Personal information
- Full name: Tony Brown
- Born: 28 May 1977 (age 48)
- Original team: Geelong Falcons
- Height: 175 cm (5 ft 9 in)
- Weight: 79 kg (174 lb)

Playing career^{1}
- Years: Club / Games (Goals)
- 1995–2000: St Kilda / 108 (62)
- ^{1} Playing statistics correct to the end of 2000.

= Tony Brown (Australian rules footballer) =

Australian rules footballer, born 1977

Tony Brown (born 28 May 1977) is a former professional Australian rules footballer who has played in the Australian Football League (AFL) and the South Australian National Football League (SANFL).

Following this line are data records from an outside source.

(** C10.  [ma_invoke_json] and [ma_set_event_callback] do the same for every
    handle value; with the null handle both return normally; and what is
    stored at the handle's address, if anything, makes no difference to the
    result or to the rest of the state. *)
Theorem handle_argument_never_read (handle handle' : ptr) (request_json : string)
    (answer : ptr) (callback : ma_event_callback) (user_data : ptr) (s : state) :
  ma_invoke_json handle request_json answer s
    = ma_invoke_json handle' request_json answer s /\
  ma_set_event_callback handle callback user_data s
    = ma_set_event_callback handle' callback user_data s /\
  (exists out s', ma_invoke_json NULL request_json answer s = Ret out s') /\
  (exists s', ma_set_event_callback NULL callback user_data s = Ret tt s') /\
  (forall b : option block,
      ma_set_event_callback handle callback user_data (with_block_at handle b s)
      = match ma_set_event_callback handle callback user_data s with
        | Ret u s' => Ret u (with_block_at handle b s')
        | Undefined => Undefined
        end) /\
  (forall b : option block,
      answer <> handle ->
      ma_invoke_json handle request_json answer (with_block_at handle b s)
      = match ma_invoke_json handle request_json answer s with
        | Ret out s' => Ret out (with_block_at handle b s')
        | Undefined => Undefined
        end).
Proof.
  split; [reflexivity |]. split; [reflexivity |].
  split.
  { rewrite ma_invoke_json_unfold. destruct (answer =? NULL); eauto. }
  split; [eexists; reflexivity |].
  split; [reflexivity |].
  intros b Hne. rewrite !ma_invoke_json_unfold.
  destruct (answer =? NULL); [reflexivity |].
  unfold with_block_at. cbn [heap set_heap].
  rewrite insert_partial_alter_ne by exact Hne. reflexivity.
Qed.

(** ** Further properties of the entry points *)

(** [free] on a live block, in the terms of the state. *)
Lemma free_live (p : ptr) (b : block) (s : state) :
  p <> NULL -> heap s !! p = Some b ->
  Libc.free p s = Ret tt (set_heap (delete p (heap s)) s).
Proof.
  intros Hnn Hlive. apply Z.eqb_neq in Hnn.
  unfold Libc.free. now rewrite Hnn, Hlive.
Qed.

Lemma ma_free_c_string_live (p : ptr) (b : block) (s : state) :
  p <> NULL -> heap s !! p = Some b ->
  ma_free_c_string p s = Ret tt (set_heap (delete p (heap s)) s) /\
  ma_free_c_string p (set_heap (delete p (heap s)) s) = Undefined.
Proof.
  intros Hnn Hlive. pose proof Hnn as Hneq. apply Z.eqb_neq in Hneq.
  unfold ma_free_c_string, Libc.free. rewrite Hneq. cbn [negb heap set_heap].
  now rewrite Hlive, lookup_delete_eq.
Qed.

(** Releasing what was just allocated at an unused address gives the heap
    back as it was. *)
Lemma delete_fresh_insert (p : ptr) (b : block) (s : state) :
  heap s !! p = None ->
  set_heap (delete p (<[p := b]> (heap s))) s = s.
Proof.
  intros Hfresh. rewrite delete_insert_eq, delete_id by exact Hfresh.
  apply set_heap_id.
Qed.

(** X1.  [ma_runtime_new] always returns; its result is null exactly when
    the allocation failed, and then nothing was stored: the state is the one
    it was called in. *)
Theorem ma_runtime_new_null_iff (config_json : string) (answer : ptr) (s : state) :
  exists handle s',
    ma_runtime_new config_json answer s = Ret handle s' /\
    (handle = NULL <-> answer = NULL) /\
    (handle = NULL -> s' = s).
Proof.
  rewrite ma_runtime_new_unfold.
  destruct (answer =? NULL) eqn:Hnull.
  - apply Z.eqb_eq in Hnull. exists NULL, s. split; [reflexivity |].
    split; [split; auto | auto].
  - apply Z.eqb_neq in Hnull. eexists answer, _. split; [reflexivity |].
    split; [split; auto | intros Hz; contradiction].
Qed.

(** X2.  [ma_runtime_new] leaves what was there as it was: the callback
    registration, the delivery log and every block live before the call;
    only the address it returns is new.  The allocator's answer is null or
    an address not in use. *)
Theorem ma_runtime_new_frame (config_json : string) (answer : ptr) (s : state) :
  answer = NULL \/ heap s !! answer = None ->
  exists handle s',
    ma_runtime_new config_json answer s = Ret handle s' /\
    g_callback s' = g_callback s /\
    g_user_data s' = g_user_data s /\
    delivered s' = delivered s /\
    (forall (p : ptr) (b : block), heap s !! p = Some b -> heap s' !! p = Some b) /\
    (forall p : ptr, p <> handle -> heap s' !! p = heap s !! p).
Proof.
  intros Hanswer. rewrite ma_runtime_new_unfold.
  destruct (answer =? NULL) eqn:Hnull.
  - exists NULL, s. repeat split; auto.
  - apply Z.eqb_neq in Hnull. destruct Hanswer as [Hfail | Hfresh]; [contradiction |].
    eexists answer, _. split; [reflexivity |].
    cbn [g_callback g_user_data delivered heap set_heap].
    do 3 (split; [reflexivity |]). split.
    + intros p b Hp. rewrite lookup_insert_ne; [exact Hp |].
      intros ->. congruence.
    + intros p Hp. now rewrite lookup_insert_ne.
Qed.

Lemma ma_runtime_new_frame_witness :
  exists handle s',
    ma_runtime_new "{}" 48 two_runtimes = Ret handle s' /\
    g_callback s' = g_callback two_runtimes /\
    g_user_data s' = g_user_data two_runtimes /\
    delivered s' = delivered two_runtimes /\
    (forall (p : ptr) (b : block),
        heap two_runtimes !! p = Some b -> heap s' !! p = Some b) /\
    (forall p : ptr, p <> handle -> heap s' !! p = heap two_runtimes !! p).
Proof.
  apply (ma_runtime_new_frame "{}" 48 two_runtimes).
  right. vm_compute. reflexivity.
Defined.

(** X3.  Create then destroy is a round trip: destroying the handle
    [ma_runtime_new] returned, null or not, brings back the state before
    the creation. *)
Theorem create_destroy_round_trip (config_json : string) (answer : ptr) (s : state) :
  answer = NULL \/ heap s !! answer = None ->
  exists handle s',
    ma_runtime_new config_json answer s = Ret handle s' /\
    ma_runtime_free handle s' = Ret tt s.
Proof.
  intros Hanswer. rewrite ma_runtime_new_unfold.
  destruct (answer =? NULL) eqn:Hnull.
  - exists NULL, s. split; reflexivity.
  - apply Z.eqb_neq in Hnull. destruct Hanswer as [Hfail | Hfresh]; [contradiction |].
    eexists answer, _. split; [reflexivity |].
    unfold ma_runtime_free. rewrite (proj2 (Z.eqb_neq _ _) Hnull). cbn [negb].
    erewrite free_live; [| exact Hnull | cbn [heap set_heap]; apply lookup_insert_eq].
    cbn [heap set_heap]. rewrite set_heap_set_heap.
    now rewrite delete_fresh_insert.
Qed.

Lemma create_destroy_round_trip_witness :
  exists handle s',
    ma_runtime_new "{}" 48 two_runtimes = Ret handle s' /\
    ma_runtime_free handle s' = Ret tt two_runtimes.
Proof.
  apply (create_destroy_round_trip "{}" 48 two_runtimes).
  right. vm_compute. reflexivity.
Defined.

(** X4.  Invoke then release is a round trip: handing the pointer
    [ma_invoke_json] returned, null or not, to [ma_free_c_string] brings
    back the state before the invocation. *)
Theorem invoke_release_round_trip (runtime_handle : ptr) (request_json : string)
    (answer : ptr) (s : state) :
  answer = NULL \/ heap s !! answer = None ->
  exists out s',
    ma_invoke_json runtime_handle request_json answer s = Ret out s' /\
    ma_free_c_string out s' = Ret tt s.
Proof.
  intros Hanswer. rewrite ma_invoke_json_unfold.
  destruct (answer =? NULL) eqn:Hnull.
  - exists NULL, s. split; reflexivity.
  - apply Z.eqb_neq in Hnull. destruct Hanswer as [Hfail | Hfresh]; [contradiction |].
    eexists answer, _. split; [reflexivity |].
    unfold ma_free_c_string. rewrite (proj2 (Z.eqb_neq _ _) Hnull). cbn [negb].
    erewrite free_live; [| exact Hnull | cbn [heap set_heap]; apply lookup_insert_eq].
    cbn [heap set_heap]. rewrite set_heap_set_heap.
    now rewrite delete_fresh_insert.
Qed.

Lemma invoke_release_round_trip_witness :
  exists out s',
    ma_invoke_json 16 "ping" 48 two_runtimes = Ret out s' /\
    ma_free_c_string out s' = Ret tt two_runtimes.
Proof.
  apply (invoke_release_round_trip 16 "ping" 48 two_runtimes).
  right. vm_compute. reflexivity.
Defined.

(** X5.  A second release is undefined behaviour, for handles and for
    texts alike: the first [ma_runtime_free] (or [ma_free_c_string]) of a
    live block returns, the second one of the same pointer does not, and a
    session stops there. *)
Theorem release_twice_undefined (p : ptr) (b : block) (s : state) :
  p <> NULL ->
  heap s !! p = Some b ->
  exists s',
    ma_runtime_free p s = Ret tt s' /\ ma_runtime_free p s' = Undefined /\
    ma_free_c_string p s = Ret tt s' /\ ma_free_c_string p s' = Undefined /\
    run [Destroy p; Destroy p] s = (s', [Destroy p]) /\
    run [ReleaseText p; ReleaseText p] s = (s', [ReleaseText p]).
Proof.
  intros Hnn Hlive.
  destruct (ma_runtime_free_live p b s Hnn Hlive) as [Hfree1 Hfree2].
  destruct (ma_free_c_string_live p b s Hnn Hlive) as [Hrel1 Hrel2].
  eexists. split; [exact Hfree1 |]. split; [exact Hfree2 |].
  split; [exact Hrel1 |]. split; [exact Hrel2 |].
  cbn [run perform]. now rewrite Hfree1, Hfree2, Hrel1, Hrel2.
Qed.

He had to make the choice between cricket and football after representing Victoria in under age cricket. Originally from the Geelong Falcons, Brown was drafted by St Kilda Football Club at the 1994 AFL draft and made his senior AFL debut in 1995. Playing as a rover, Brown was a hard-running player, and was a committed and whole hearted individual who was greatly respected within the club.

Brown played in St Kilda’s 1996 AFL Ansett Australia Cup winning side.

Brown played in 21 of 22 matches in the 1997 AFL season home and away rounds in which St Kilda Football Club qualified in first position for the finals, winning the club’s second Minor Premiership and first McClelland Trophy.

At the end of the 2000 AFL season, Brown left St Kilda after 108 games and 62 goals, moving to SANFL club Port Adelaide Magpies, where he became captain, and in 2001 was the joint winner of the Magarey Medal for the SANFL best and fairest player. Brown quit Port Adelaide at the end of 2005 to return to Victoria for family reasons and signed to play with Leopold Football club where he won the GFL best and fairest award before he signed with Victorian Amateur Football Association (VAFA) club Old Haileybury where he again won the competition best and fairest.

In 2011, Brown signed on to become a runner for AFL club Collingwood. He then moved to St. Kilda Football Club later in the year as runner before becoming Player Development Manager.

He also taught at Sandringham East primary school, Haileybury College and Christian College Geelong.